* What the task requires
Please print the records below exactly as they are written.

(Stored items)

-.-.-

(** The stream is closed exactly once in every session. *)
Lemma stream_closed_exactly_once (threadId messageId : string)
    (process : AssistantResponseCallback) :
  closeCalls (stream (experimental_AssistantResponse threadId messageId process)) = 1.
Proof.
  unfold experimental_AssistantResponse.
  destruct (rejection (process threadId messageId)) as [err|]; simpl.
  - destruct (failure_text err); simpl; now rewrite perform_all_closeCalls.
  - now rewrite perform_all_closeCalls.
Qed.

(** A callback failure that is an [Error] object or a string ends the
    stream by one error part with its text. *)
Lemma rejection_sends_one_error_part (threadId messageId : string)
    (process : AssistantResponseCallback) (err : JsVal) (errorMessage : string) :
  rejection (process threadId messageId) = Some err ->
  failure_text err = inr errorMessage ->
  chunks (stream (experimental_AssistantResponse threadId messageId process))
  = assistant_control_data {| cd_threadId := threadId; cd_messageId := messageId |}
    :: map part_of (sent (process threadId messageId)) ++ [error_part errorMessage]
  /\ start_rejection (experimental_AssistantResponse threadId messageId process) = None.
Proof.
  intros R T. split.
  - now rewrite session_chunks, R, T.
  - unfold experimental_AssistantResponse. now rewrite R, T.
Qed.

(** ** Messages under a run *)

Lemma nth_error_snoc (ms : list Message) (m : Message) :
  nth_error (ms ++ [m]) (length ms) = Some m.
Proof. rewrite nth_error_app2 by lia. now rewrite Nat.sub_diag. Qed.

Lemma nth_error_push (ms : list Message) (x m : Message) (i : nat) :
  nth_error ms i = Some m -> nth_error (push x ms) i = Some m.
Proof.
  intros E. unfold push. rewrite nth_error_app1; [exact E|].
  apply nth_error_Some. congruence.
Qed.

Lemma evolving_keeps_earlier submit (payload : list ToolCallOutput) (x : Message)
    (st : State) (i : nat) (m : Message) :
  evolving submit -> nth_error (messages st) i = Some m ->
  nth_error (messages (final (submit payload (messages_update (push x) st)))) i = Some m.
Proof.
  intros Hs E.
  pose proof (ev_messages _ _ (Hs payload (messages_update (push x) st))) as G.
  destruct (grows_nth _ _ i m G (nth_error_push _ x _ _ E)) as (m' & N & _ & K).
  rewrite N. f_equal. apply K. cbn [messages messages_update]. unfold push.
  rewrite length_app. simpl.
  assert (i < length (messages st)) by (apply nth_error_Some; congruence). lia.
Qed.

Lemma handlePart_control_free_keeps onToolCall submit (part : StreamPart) (st : State)
    (i : nat) (m : Message) :
  evolving submit -> control_free part ->
  nth_error (messages st) i = Some m ->
  nth_error (messages (final (handlePart onToolCall submit part st))) i = Some m.
Proof.
  intros Hs C E. destruct part as [value | value | value | value | value];
    cbn [handlePart]; try contradiction.
  - destruct (am_content value) as [|block rest]; [exact E|].
    destruct (text block); [now apply nth_error_push | exact E].
  - now apply nth_error_push.
  - cbv zeta. destruct onToolCall as [handler|]; [|now apply nth_error_push].
    destruct (Promise_all _) as [err | outs]; [now apply nth_error_push|].
    pose proof (evolving_keeps_earlier submit outs (tool_calls_message value) st i m Hs E)
      as K.
    now destruct (submit outs _).
  - exact E.
Qed.

Lemma consume_control_free_keeps onToolCall submit (ps : list StreamPart) ending
    (st : State) (i : nat) (m : Message) :
  evolving submit -> Forall control_free ps ->
  nth_error (messages st) i = Some m ->
  nth_error (messages (final (consume onToolCall submit ps ending st))) i = Some m.
Proof.
  intros Hs C. revert st. induction C as [|part rest Cp C IH]; intros st E; simpl.
  - now destruct ending.
  - pose proof (handlePart_control_free_keeps onToolCall submit part st i m Hs Cp E) as K.
    destruct (handlePart onToolCall submit part st) as [st1 | e st1]; simpl in K.
    + now apply IH.
    + exact K.
Qed.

-.-.-

* Written solution
(** The stream is closed exactly once in every session. *)
Lemma stream_closed_exactly_once (threadId messageId : string)
    (process : AssistantResponseCallback) :
  closeCalls (stream (experimental_AssistantResponse threadId messageId process)) = 1.
Proof.
  unfold experimental_AssistantResponse.
  destruct (rejection (process threadId messageId)) as [err|]; simpl.
  - destruct (failure_text err); simpl; now rewrite perform_all_closeCalls.
  - now rewrite perform_all_closeCalls.
Qed.

(** A callback failure that is an [Error] object or a string ends the
    stream by one error part with its text. *)
Lemma rejection_sends_one_error_part (threadId messageId : string)
    (process : AssistantResponseCallback) (err : JsVal) (errorMessage : string) :
  rejection (process threadId messageId) = Some err ->
  failure_text err = inr errorMessage ->
  chunks (stream (experimental_AssistantResponse threadId messageId process))
  = assistant_control_data {| cd_threadId := threadId; cd_messageId := messageId |}
    :: map part_of (sent (process threadId messageId)) ++ [error_part errorMessage]
  /\ start_rejection (experimental_AssistantResponse threadId messageId process) = None.
Proof.
  intros R T. split.
  - now rewrite session_chunks, R, T.
  - unfold experimental_AssistantResponse. now rewrite R, T.
Qed.

(** ** Messages under a run *)

Lemma nth_error_snoc (ms : list Message) (m : Message) :
  nth_error (ms ++ [m]) (length ms) = Some m.
Proof. rewrite nth_error_app2 by lia. now rewrite Nat.sub_diag. Qed.

Lemma nth_error_push (ms : list Message) (x m : Message) (i : nat) :
  nth_error ms i = Some m -> nth_error (push x ms) i = Some m.
Proof.
  intros E. unfold push. rewrite nth_error_app1; [exact E|].
  apply nth_error_Some. congruence.
Qed.

Lemma evolving_keeps_earlier submit (payload : list ToolCallOutput) (x : Message)
    (st : State) (i : nat) (m : Message) :
  evolving submit -> nth_error (messages st) i = Some m ->
  nth_error (messages (final (submit payload (messages_update (push x) st)))) i = Some m.
Proof.
  intros Hs E.
  pose proof (ev_messages _ _ (Hs payload (messages_update (push x) st))) as G.
  destruct (grows_nth _ _ i m G (nth_error_push _ x _ _ E)) as (m' & N & _ & K).
  rewrite N. f_equal. apply K. cbn [messages messages_update]. unfold push.
  rewrite length_app. simpl.
  assert (i < length (messages st)) by (apply nth_error_Some; congruence). lia.
Qed.

Lemma handlePart_control_free_keeps onToolCall submit (part : StreamPart) (st : State)
    (i : nat) (m : Message) :
  evolving submit -> control_free part ->
  nth_error (messages st) i = Some m ->
  nth_error (messages (final (handlePart onToolCall submit part st))) i = Some m.
Proof.
  intros Hs C E. destruct part as [value | value | value | value | value];
    cbn [handlePart]; try contradiction.
  - destruct (am_content value) as [|block rest]; [exact E|].
    destruct (text block); [now apply nth_error_push | exact E].
  - now apply nth_error_push.
  - cbv zeta. destruct onToolCall as [handler|]; [|now apply nth_error_push].
    destruct (Promise_all _) as [err | outs]; [now apply nth_error_push|].
    pose proof (evolving_keeps_earlier submit outs (tool_calls_message value) st i m Hs E)
      as K.
    now destruct (submit outs _).
  - exact E.
Qed.

Lemma consume_control_free_keeps onToolCall submit (ps : list StreamPart) ending
    (st : State) (i : nat) (m : Message) :
  evolving submit -> Forall control_free ps ->
  nth_error (messages st) i = Some m ->
  nth_error (messages (final (consume onToolCall submit ps ending st))) i = Some m.
Proof.
  intros Hs C. revert st. induction C as [|part rest Cp C IH]; intros st E; simpl.
  - now destruct ending.
  - pose proof (handlePart_control_free_keeps onToolCall submit part st i m Hs Cp E) as K.
    destruct (handlePart onToolCall submit part st) as [st1 | e st1]; simpl in K.
    + now apply IH.
    + exact K.
Qed.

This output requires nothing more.